Dans ce manuscrit, nous avons rapporté les concentrations d’une variété de lipides chargés sur des concentrations spécifiques de MαCD pour un échange lipidique efficace dans les cellules IR CHO. Pour effectuer des expériences d’échange dans d’autres lignées cellulaires, la première étape consiste à déterminer les concentrations lipidiques efficaces dans le milieu d’échange tolérées par les cellules sans compromettre l’intégrité de la membrane ni affecter la viabilité cellulaire ^8,9,21. Une large gamme de rapports CD/lipides exogènes doit être testée avec des cellules non traitées. De cette manière, un rapport optimal entre CD et lipides sera identifié lorsqu’il n’y a pas d’arrondi visible des cellules ou de détachement de la plaque (dans le cas des cellules adhérentes), et que la morphologie des cellules traitées est similaire à celle des cellules non traitées.
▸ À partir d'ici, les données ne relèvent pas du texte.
(* ===== verification/Sched.v ===== *)
(** * Scheduling: the three queues, context switches, sleep and wakeup

    The scheduler of [proc.c]: one selection function per queue level
    ([sched_lottery], [sched_rr], [sched_hrrn]), the loop of [scheduler], the
    switch into a process ([run_proc]) and back ([sched]), [yield], [sleep]
    and [wakeup].

    A switch is split at [swtch]: [run_proc] runs up to the jump into the
    process and [run_proc_return] is the rest of it; [sched] runs up to the
    jump into the scheduler, and the code after its call is found by
    [resume] from the return address kept in the saved context. *)

From Stdlib Require Import SpecFloat.
From S2P Require Import Prelude Params CString Cprintf Rand ProcState.

(** [float] as IEEE single precision, every result rounded to 24 bits (an
    x87 unit may keep excess precision between the division and the
    comparison). *)
Definition float_of_int (z : Z) : spec_float := binary_normalize 24 128 z 0 false.
Definition float_div : spec_float → spec_float → spec_float := SFdiv 24 128.
Definition float_gt (x y : spec_float) : bool := SFltb y x.

(** ** Selection *)

(** [apply_aging], on the slot it is called with. *)
Definition apply_aging (ticks : Z) (p : proc) : proc :=
  let waiting_time := s32 (ticks -u p_last_run p) in
  if 2500 <? waiting_time then set_last_run (s32 ticks) (set_priority PL1 p) else p.

Definition runnable_pl1 (p : proc) : bool :=
  bool_decide (p_state p = RUNNABLE) && (p_priority p =? PL1).

(** The first loop of [sched_lottery]: the tickets in play. *)
Definition lottery_sum (l : list proc) : Z :=
  foldl (λ sum p, if runnable_pl1 p then sum +i p_tickets p else sum) 0 l.

(** The second loop: the first runnable process of the queue whose running
    sum is not below the winner. *)
Fixpoint lottery_pick (winner sum : Z) (i : nat) (l : list proc) : option nat :=
  match l with
  | [] => None
  | p :: l' =>
      if runnable_pl1 p then
        let sum := sum +i p_tickets p in
        if sum <? winner then lottery_pick winner sum (S i) l' else Some i
      else lottery_pick winner sum (S i) l'
  end.

(** The loop of [sched_rr] from slot [i] on: every visited slot is aged and
    the first runnable one is returned. *)
Fixpoint rr_loop (ticks : Z) (i : nat) (l : list proc) : option nat * list proc :=
  match l with
  | [] => (None, [])
  | p :: l' =>
      if (p_priority p =? PL2) || true then
        let p := apply_aging ticks p in
        if bool_decide (p_state p = RUNNABLE) then (Some i, p :: l')
        else let '(o, l'') := rr_loop ticks (S i) l' in (o, p :: l'')
      else let '(o, l'') := rr_loop ticks (S i) l' in (o, p :: l'')
  end.

(** The inner loop of [sched_hrrn]: the slot of largest response ratio. *)
Fixpoint hrrn_best (ticks : Z) (max_hrrn : spec_float) (victor : option nat)
    (i : nat) (l : list proc) : option nat :=
  match l with
  | [] => victor
  | p :: l' =>
      if bool_decide (p_state p = RUNNABLE) && (p_priority p =? PL3) then
        let waiting_time := s32 (ticks -u p_arrival_time p) in
        let hrrn := float_div (float_of_int waiting_time) (float_of_int (p_clicks p)) in
        if float_gt hrrn max_hrrn then hrrn_best ticks hrrn (Some i) (S i) l'
        else hrrn_best ticks max_hrrn victor (S i) l'
      else hrrn_best ticks max_hrrn victor (S i) l'
  end.

(** The outer loop: slots of the third queue are aged until one is runnable,
    which starts the search of the whole table (by the same pointer). *)
Fixpoint hrrn_loop (ticks : Z) (n i : nat) (l : list proc) : option nat * list proc :=
  match n with
  | O => (None, l)
  | S n' =>
      match l !! i with
      | None => (None, l)
      | Some p =>
          if p_priority p =? PL3 then
            let p := apply_aging ticks p in
            let l := <[i := p]> l in
            if bool_decide (p_state p = RUNNABLE) then
              (hrrn_best ticks (float_of_int (-1)) None 0 l, l)
            else hrrn_loop ticks n' (S i) l
          else hrrn_loop ticks n' (S i) l
      end
  end.

Section sched.
Context {V F : Type} `{!MemOps V, !FileOps F}.
Abbreviation PM := (M (pst V F)).

Definition sched_lottery (fuel : nat) : PM (option nat) :=
  tickets_sum ← gets (λ s, lottery_sum (ptable s));
  winner ← lift_rnd (random_at_most fuel tickets_sum);
  gets (λ s, lottery_pick winner 0 0 (ptable s)).

Definition sched_rr : PM (option nat) := λ s,
  let '(o, l) := rr_loop (ticks s) 0 (ptable s) in Ok o (on_ptable (λ _, l) s).

Definition sched_hrrn : PM (option nat) := λ s,
  let '(o, l) := hrrn_loop (ticks s) (length (ptable s)) 0 (ptable s) in
  Ok o (on_ptable (λ _, l) s).

(** The loop over [scheduler_level]. *)
Definition scheduler_pick (fuel : nat) : PM (option nat) :=
  o ← sched_lottery fuel;
  match o with
  | Some p => mret (Some p)
  | None =>
      o ← sched_rr;
      match o with
      | Some p => mret (Some p)
      | None => sched_hrrn
      end
  end.

(** ** Switching *)

Definition check_alarm (i : nat) : PM unit :=
  p ← proc_get i;
  t ← gets ticks;
  when ((u32 (p_alarm_time p) <=? t) && (0 <? p_alarm_time p)) (
    print "Alarm!!!\n" [];;
    proc_upd i (set_alarm_time 0)).

Definition set_running (c : nat) (o : option nat) : PM unit :=
  modify (on_running (<[c := o]>)).

(** [run_proc] up to [swtch]. *)
Definition run_proc (c i : nat) : PM unit :=
  t ← gets ticks;
  proc_upd i (λ p, set_last_run (s32 t) (set_clicks (p_clicks p +i 1) p));;
  set_running c (Some i);;
  p ← proc_get i;
  lift_vm (switchuvm (p_kstack p) (p_pgdir p));;
  proc_upd i (set_state RUNNING);;
  check_alarm i.

(** [run_proc] after [swtch]. *)
Definition run_proc_return (c : nat) : PM unit :=
  lift_vm switchkvm;;
  set_running c None.

(** One iteration of [scheduler] up to the switch into a process, which then
    holds [ptable.lock]; an iteration that finds none is complete. *)
Definition scheduler_enter (fuel c : nat) : PM (option nat) :=
  acquire_lk L_ptable;;
  o ← scheduler_pick fuel;
  match o with
  | Some i => run_proc c i;; mret (Some i)
  | None => release_lk L_ptable;; mret None
  end.

(** The rest of the iteration, when the process switches back. *)
Definition scheduler_return (c : nat) : PM unit :=
  run_proc_return c;;
  release_lk L_ptable.

(** [sched] up to [swtch], called from [from].  The state has no interrupt flag:
    the third panic of the source, "sched interruptible", is about a CPU that
    takes interrupts while it holds a lock, which [pushcli] in [acquire] rules
    out ([Spinlock]), and the flag [intena] of the CPU, which the source saves
    across the switch, is that of [Spinlock]'s CPUs. *)
Definition sched (c : nat) (from : code) : PM unit :=
  i ← curproc c;
  h ← gets held;
  if negb (bool_decide (L_ptable ∈ h)) then panic "sched ptable.lock"
  else if negb (bool_decide (length h = 1%nat)) then panic "sched locks"
  else
    p ← proc_get i;
    if bool_decide (p_state p = RUNNING) then panic "sched running"
    else
      proc_upd i (λ p, set_context
        (Context (c_edi (p_context p)) (c_esi (p_context p)) (c_ebx (p_context p))
           (c_ebp (p_context p)) A_sched from) p).

(** [yield] up to the switch and the rest of the scheduler's iteration. *)
Definition yield (c : nat) : PM unit :=
  acquire_lk L_ptable;;
  i ← curproc c;
  proc_upd i (set_state RUNNABLE);;
  sched c A_yield;;
  scheduler_return c.

(** [sleep(chan, lk)] up to the switch and the rest of the scheduler's
    iteration; a null [lk] is [None]. *)
Definition sleep (c : nat) (ch : chan) (lk : option klock) : PM unit :=
  o ← myproc c;
  match o, lk with
  | None, _ => panic "sleep"
  | _, None => panic "sleep without lk"
  | Some i, Some lk =>
      when (negb (bool_decide (lk = L_ptable))) (
        acquire_lk L_ptable;;
        release_lk lk);;
      proc_upd i (set_chan ch);;
      proc_upd i (set_state SLEEPING);;
      sched c (A_sleep lk);;
      scheduler_return c
  end.

Definition forkret : PM unit :=
  release_lk L_ptable;;
  f ← gets first;
  when f (
    modify (on_first (λ _, false));;
    lift_fs (iinit ROOTDEV);;
    lift_fs (initlog ROOTDEV)).

(** What the process chosen by the scheduler runs first: [forkret], the rest
    of [yield] or the rest of [sleep].  [exit] never comes back to life. *)
Definition resume (i : nat) : PM unit :=
  p ← proc_get i;
  match c_eip (p_context p), c_ret (p_context p) with
  | A_forkret, _ => forkret
  | A_sched, A_yield => release_lk L_ptable
  | A_sched, A_sleep lk =>
      proc_upd i (set_chan NoChan);;
      when (negb (bool_decide (lk = L_ptable))) (
        release_lk L_ptable;;
        acquire_lk lk)
  | A_sched, A_exit => panic "zombie exit"
  | _, _ => fail (Undef "eip")
  end.

Definition wakeup_proc (ch : chan) (p : proc) : proc :=
  if bool_decide (p_state p = SLEEPING) && bool_decide (p_chan p = ch)
  then set_state RUNNABLE p else p.

Definition wakeup1 (ch : chan) : PM unit :=
  modify (on_ptable (fmap (wakeup_proc ch))).

Definition wakeup (ch : chan) : PM unit :=
  acquire_lk L_ptable;;
  wakeup1 ch;;
  release_lk L_ptable.
End sched.
(* ===== verification/ProcRefine.v ===== *)
(** * The code of [proc.c] implements the abstract process manager

    [kstep] is one critical section of the kernel on the process table: the
    functions of [Sched.v] and [Proc.v] run to completion by one cpu, in any
    order.  (Sections under [ptable.lock] exclude each other, see
    [Spinlock.v].)  Every such step is a sequence of transitions of
    [ProcSpec.v]. *)

From S2P Require Import Prelude Params CString Cprintf Rand ProcState Sched Proc ProcCalls ProcSpec.

Section refine.
Context {V F : Type} `{!MemOps V, !FileOps F}.
Implicit Types s : pst V F.

(** ** Inversion of successful runs *)

Lemma lift_vm_Ok {A} (m : M V A) s a s' :
  lift_vm m s = Ok a s' → ∃ v, s' = on_vm (λ _, v) s.
Proof. unfold lift_vm. destruct (m (vm s)); intros; simplify_eq; eauto. Qed.
Lemma lift_fs_Ok {A} (m : M F A) s a s' :
  lift_fs m s = Ok a s' → ∃ x, s' = on_fsys (λ _, x) s.
Proof. unfold lift_fs. destruct (m (fsys s)); intros; simplify_eq; eauto. Qed.
Lemma lift_rnd_Ok {A} (m : M rng A) s a s' :
  lift_rnd m s = Ok a s' → ∃ x, s' = on_rnd (λ _, x) s.
Proof. unfold lift_rnd. destruct (m (rnd s)); intros; simplify_eq; eauto. Qed.
Lemma acquire_Ok l s u s' : acquire_lk l s = Ok u s' → (l ∉ held s) ∧ s' = on_held (cons l) s.
Proof. unfold acquire_lk. case_decide; intros; by simplify_eq. Qed.
Lemma release_Ok l s u s' :
  release_lk l s = Ok u s' → l ∈ held s ∧ s' = on_held (filter (λ k, k ≠ l)) s.
Proof. unfold release_lk. case_decide; intros; by simplify_eq. Qed.
Lemma proc_get_Ok i s p s' : proc_get i s = Ok p s' → s' = s ∧ ptable s !! i = Some p.
Proof. unfold proc_get. destruct (ptable s !! i); intros; by simplify_eq. Qed.
Lemma proc_upd_Ok i f s u s' :
  proc_upd i f s = Ok u s' → ∃ p, ptable s !! i = Some p ∧ s' = on_ptable (<[i := f p]>) s.
Proof. unfold proc_upd. destruct (ptable s !! i); intros; simplify_eq; eauto. Qed.
Lemma print_Ok fmt args s u s' :
  print fmt args s = Ok u s' → ∃ out, s' = on_console (λ o, (o ++ out)%list) s.
Proof. unfold print. destruct (cprintf (lit fmt) args); intros; simplify_eq; eauto. Qed.
Lemma myproc_Ok c s o s' : myproc c s = Ok o s' → s' = s ∧ running s !! c = Some o.
Proof. unfold myproc. destruct (running s !! c); intros; by simplify_eq. Qed.
Lemma deref_Ok o s i s' : deref o s = Ok i s' → s' = s ∧ o = Some i.
Proof. unfold deref, of_option. destruct o; intros; inv_ok; done. Qed.
Lemma curproc_Ok c s i s' : curproc c s = Ok i s' → s' = s ∧ running s !! c = Some (Some i).
Proof.
  unfold curproc. intros H. inv_ok. apply myproc_Ok in H as [-> ?].
  apply deref_Ok in H0 as [-> ->]. done.
Qed.
Lemma mret_Ok {A} (a : A) s b s' : (mret a : M (pst V F) A) s = Ok b s' → s' = s ∧ b = a.
Proof. unfold mret, M_ret. intros; by simplify_eq. Qed.
Lemma gets_Ok {A} (f : pst V F → A) s b s' : gets f s = Ok b s' → s' = s ∧ b = f s.
Proof. unfold gets. intros; by simplify_eq. Qed.
Lemma modify_Ok f s b s' : modify f s = Ok b s' → s' = f s.
Proof. unfold modify. intros; by simplify_eq. Qed.
Lemma of_option_Ok {A} f (o : option A) s a s' :
  of_option f o s = Ok a s' → s' = s ∧ o = Some a.
Proof. unfold of_option. destruct o; intros; inv_ok; done. Qed.
End refine.

(** Reduce the accessors of explicitly updated states. *)
Ltac kproj :=
  cbn [ptable pptable initproc nextpid ticks running held rnd console first vm fsys
       on_ptable on_pptable on_initproc on_nextpid on_ticks on_running on_held on_rnd
       on_console on_first on_vm on_fsys] in *.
D’un point de vue biochimique, les cellules traitées avec des milieux lipidiques CD doivent être vérifiées pour détecter des perturbations dans la membrane après les échanges lipidiques à l’aide d’un traitement au bleu de trypan et d’une fuite d’iodure de propidium ou d’une liaison à l’annexine V pour tester l’exposition à la PS^{de surface 21}. Les conditions optimales de température et la durée des périodes d’échange varient selon les vésicules lipidiques et doivent être déterminées pour les nouvelles lignées cellulaires. Notre expérience d’échange de lipides a été réalisée exclusivement dans des membranes de cellules vivantes. À notre connaissance, il n’existe aucune preuve d’un échange de lipides réussi dans le lysat cellulaire. Cette technique d’échange lipidique peut être étendue pour modifier la membrane des organites à l’intérieur de la cellule s’ils peuvent être isolés du lysat cellulaire.

Les auteurs ne déclarent aucun conflit d’intérêts.

Le financement a été fourni par GM 122493, subvention des NIH. Les cellules CHO IR ont été offertes par le Dr Jonathan Whittaker (Case Western Reserve University).